I sit here now and smoke a pipe, not to look cool or to start a buzz, but to feel like my father must have as he watched over us, his family. I want to see through his eyes, to look back into the past when to me, Bruce Lee seemed as almighty as Christ himself, and all we needed was each other.

It’s amazing to me how powerful our senses are. A smell or taste thrusts us into remarkable days, hours or moments. As I smoke, I’m reminded of so much. The taste of tobacco on my tongue reminds me of going fishing on summer days that make you feel like living forever. It tastes burnt, too, which reminds me of the times I smoked cigarettes to fill my lungs with something other than stress. And the smoke smells sweet, which makes me feel like I’m right back on that couch in our cabin, looking up at my dad as the smoke rolled from his nostrils and crept towards us.

People always say to look forward, not back. Don’t dwell in the past, press on to the future. Don’t think about where you were, but think about where you might be.

That’s all well and good. I get it. But I can’t help but think about how often I relive my memories, how often I think back to a particular time in my life. I do it every day. I think about my family, my friends, my ex-girlfriends, my great moments and my terrible ones. I think about it all, all the time. Because I don’t want to forget. I want to remember how it all feels, the emotions attached to each action and reaction, the feelings that I experienced and observed. If those memories leave me, I’ll lose such a definitive part of myself, a part that has been so carefully sculpted by God…or by chance.

It makes me happy to look back into the past.
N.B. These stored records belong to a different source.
(** [p.suffix] of [pathlib]. *)
Definition path_name (p : Path) : str :=
  let fix after_sep (s acc : str) : str :=
    match s with
    | [] => acc
    | c :: rest =>
        if (c =? 47)%N then after_sep rest rest else after_sep rest acc
    end in
  after_sep p p.

Fixpoint rfind_dot (s : str) (i : nat) (found : option nat) : option nat :=
  match s with
  | [] => found
  | c :: rest =>
      rfind_dot rest (S i) (if (c =? 46)%N then Some i else found)
  end.

Definition path_suffix (p : Path) : str :=
  let name := path_name p in
  match rfind_dot name 0 None with
  | Some i =>
      if (0 <? i) && (i <? length name - 1) then skipn i name else []
  | None => []
  end.

(** Dictionaries in insertion order. *)
Section Dict.
Variable Val : Type.

Fixpoint dict_get (d : list (Path * Val)) (k : Path) (default : Val)
  : Val :=
  match d with
  | [] => default
  | (k', v) :: rest =>
      if str_eqb k' k then v else dict_get rest k default
  end.

(** [d[k] = v]: an existing key keeps its place. *)
Fixpoint dict_set (d : list (Path * Val)) (k : Path) (v : Val)
  : list (Path * Val) :=
  match d with
  | [] => [(k, v)]
  | (k', v') :: rest =>
      if str_eqb k' k then (k', v) :: rest
      else (k', v') :: dict_set rest k v
  end.
End Dict.

Definition Qlt_bool (x y : Q) : bool := negb (Qle_bool y x).

Definition ellipsis : str := lit "...".

Module SourceFinder.
Section WithEnvironment.
Context {R : Resources} {V : Vectorizer} {F : FileSystem}.

(** [loader] is the sequence of chunks that [loader.load()] yields. *)
Record t := mk {
  loader : list (list Document.t);
  pipeline : TextPipeline.t;
  indexer : TfidfIndexer.t
}.

Definition _process_document (self : t) (document : Document.t)
  : Document.t :=
  {| Document.path := Document.path document;
     Document.text := Document.text document;
     Document.metadata := Document.metadata document;
     Document.tokens :=
       TextPipeline.transform (pipeline self) (Document.text document) |}.

Definition build_index (self : t) : t :=
  fold_left
    (fun (self : t) docs_chunk =>
       let processed := map (_process_document self) docs_chunk in
       {| loader := loader self;
          pipeline := pipeline self;
          indexer := TfidfIndexer.partial_fit (indexer self) processed |})
    (loader self) self.

Definition _aggregate_best_scores
  (scored_documents : list (Document.t * Q)) : list (Path * Q) :=
  fold_left
    (fun best (item : Document.t * Q) =>
       let (doc, score) := item in
       if Qle_bool score 0%Q then best
       else if Qlt_bool (dict_get best (Document.path doc) 0%Q) score
            then dict_set best (Document.path doc) score
            else best)
    scored_documents [].

Definition find_sources (self : t) (query_text : str) (top_k : Z)
  : list SourceMatch.t :=
  let tokens := TextPipeline.transform (pipeline self) query_text in
  if negb (truthy tokens) then []
  else
    let scored_documents :=
      TfidfIndexer.query (indexer self) tokens None in
    let best_scores := _aggregate_best_scores scored_documents in
    let ranked_paths := slice_to (sorted_desc snd best_scores) top_k in
    map (fun item : Path * Q => SourceMatch.mk (fst item) (snd item))
        ranked_paths.

(** The parameter [top_k] has the default value 5. *)
Definition find_sources_default (self : t) (query_text : str) :=
  find_sources self query_text 5.

Definition _matches_query (self : t) (text : str)
  (query_tokens : list str) : bool :=
  let tokens := TextPipeline.transform (pipeline self) text in
  existsb (fun token => existsb (str_eqb token) query_tokens) tokens.

Definition _truncate (text : str) (limit : Z) : str :=
  if (Z.of_nat (length text) <=? limit)%Z then text
  else rstrip (slice_to text limit) ++ ellipsis.

(** The loop shared by [_scan_docx] and [_scan_text]: [units] are the
    enumerated paragraphs or lines still to visit, [positions] the
    ones collected so far. *)
Fixpoint scan_units_loop (self : t) (m : SourceMatch.t)
  (query_tokens : list str) (max_positions_per_file snippet_len : Z)
  (label : str) (units : list (Z * str))
  (positions : list SourcePosition.t) : list SourcePosition.t :=
  match units with
  | [] => positions
  | (idx, unit) :: rest =>
      if (max_positions_per_file <=? Z.of_nat (length positions))%Z
      then positions
      else
        let snippet := strip unit in
        if negb (truthy snippet) then
          scan_units_loop self m query_tokens max_positions_per_file
                      snippet_len label rest positions
        else if _matches_query self snippet query_tokens then
          scan_units_loop self m query_tokens max_positions_per_file
                      snippet_len label rest
                      (positions ++
                       [SourcePosition.mk (SourceMatch.path m) idx
                          (_truncate snippet snippet_len)
                          (SourceMatch.score m) label])
        else
          scan_units_loop self m query_tokens max_positions_per_file
                      snippet_len label rest positions
  end.
Lemma first_offending_segment_fails (seg : string) :
  offending seg = true ->
  DecodeString RawURLEncoding seg = Err (CorruptInput (first_offending seg)).
Proof. intros H. apply decode_from_first_offending. exact H. Qed.

(** The parts that the parser returns are the token split at ['.'],
    whatever its verdict. *)
Lemma ParseUnverified_parts (token : string) :
  fst (Jwt.ParseUnverified token) = Strings.Split token ".".
Proof.
  unfold Jwt.ParseUnverified.
  destruct (negb _); [reflexivity |].
  destruct (Jwt.DecodeSegment _) as [hb |];
    [| destruct (Strings.HasPrefix _ _); reflexivity].
  destruct (Json.Unmarshal hb) as [Header |]; [| reflexivity].
  destruct (Jwt.DecodeSegment _) as [pb |]; [| reflexivity].
  destruct (Json.Decode pb); [| reflexivity].
  destruct (Json.lookup _ Header) as [[] |]; try reflexivity.
  destruct (Jwt.GetSigningMethod _); reflexivity.
Qed.

(** A token of three segments that the parser accepts: the parser has
    decoded its header and payload segments. *)
Lemma ParseUnverified_accepts (token h p s : string) :
  Strings.Split token "." = [h; p; s] ->
  snd (Jwt.ParseUnverified token) = None ->
  (exists hb, Jwt.DecodeSegment h = Ok hb) /\ (exists pb, Jwt.DecodeSegment p = Ok pb).
Proof.
  intros Hsplit. unfold Jwt.ParseUnverified. rewrite Hsplit.
  cbn [List.length Nat.eqb negb nth].
  destruct (Jwt.DecodeSegment h) as [hb |];
    [| destruct (Strings.HasPrefix _ _); discriminate].
  destruct (Json.Unmarshal hb) as [Header |]; [| discriminate].
  destruct (Jwt.DecodeSegment p) as [pb |]; [| discriminate].
  intros _. eauto.
Qed.

(** C6, amended: for every input of three segments of which one has a
    padding character ['='] or another character outside the base64url
    alphabet, new lines apart, [decode] fails. When the JWT parser refuses
    the token, the error is the error of the parser, which names no
    segment. When the parser accepts it, the error is a decoding error
    that names the first of header, payload and signature that is an
    offending segment, with the offset of its first offending
    character. *)
Theorem decode_rejects_offending (token h p s : string) :
  Strings.Split token "." = [h; p; s] ->
  offending h || offending p || offending s = true ->
  (forall err, snd (Jwt.ParseUnverified token) = Some err ->
     decode token = Err (ErrParseToken err))
  /\ (snd (Jwt.ParseUnverified token) = None ->
      if offending h
      then decode token = Err (ErrDecodeHeader (CorruptInput (first_offending h)))
      else if offending p
      then decode token = Err (ErrDecodePayload (CorruptInput (first_offending p)))
      else decode token = Err (ErrDecodeSignature (CorruptInput (first_offending s)))).
Proof.
  intros Hsplit Hoff. split.
  - intros err Herr. unfold decode.
    destruct (Jwt.ParseUnverified token) as [parts verdict]. cbn [snd] in Herr.
    now rewrite Herr.
  - intros Hnone.
    destruct (ParseUnverified_accepts token h p s Hsplit Hnone) as [[hb Hjh] [pb Hjp]].
    pose proof (ParseUnverified_parts token) as Hparts. rewrite Hsplit in Hparts.
    assert (Hdec : decode token = decode_parts h p s).
    { unfold decode.
      destruct (Jwt.ParseUnverified token) as [parts verdict].
      cbn [fst snd] in Hparts, Hnone. subst parts verdict. reflexivity. }
    rewrite Hdec. unfold decode_parts.
    destruct (offending h) eqn:Hoh.
    { now rewrite (first_offending_segment_fails h Hoh). }
    destruct (accepted_segment_decodes h hb Hoh Hjh) as [hb' ->].
    destruct (offending p) eqn:Hop.
    { now rewrite (first_offending_segment_fails p Hop). }
    destruct (accepted_segment_decodes p pb Hop Hjp) as [pb' ->].
    cbn [orb] in Hoff.
    now rewrite (first_offending_segment_fails s Hoff).
Qed.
Sad, too. And thankful. And regretful. And certain. And confused. I guess I feel as anyone might when they review their life: a little old. But remembering makes the years seem not so long ago and my age less of a number and more of a guideline.

So I sit here, outside on the front porch of my apartment (it’s not so much a porch as it is a stoop, because I definitely can’t afford an apartment with a nice front porch) smoking a pipe like my father used to. I’m drinking cheap beer like I’m sure he used to. I text my mom to tell her I miss her. I can feel through the cool evening air that my sister is happy. I know my father is proud, I know that my mom loves me, and I know that my sister is right where she’s supposed to be. I know that my friends are ok, and that I’ll see them soon. I know that I’ve started to lose track of my ex-girlfriends, and that’s ok with me.

For all these things I know, there’s one that I don’t.

I don’t know who I’ll be next year. Or the year after that. Or in five years or ten. I don’t know what life has in store. I guess that’s all right. There’s a lot that will happen, much of which is out of my control. There are memories to be made, memories that will root themselves in my timeline. But I don’t want to think about those too much tonight.

No, tonight I reminisce. Because it’s one of those nights that life has slowed to a leisurely stroll. My head and shoulders are squarely above water, at least until morning.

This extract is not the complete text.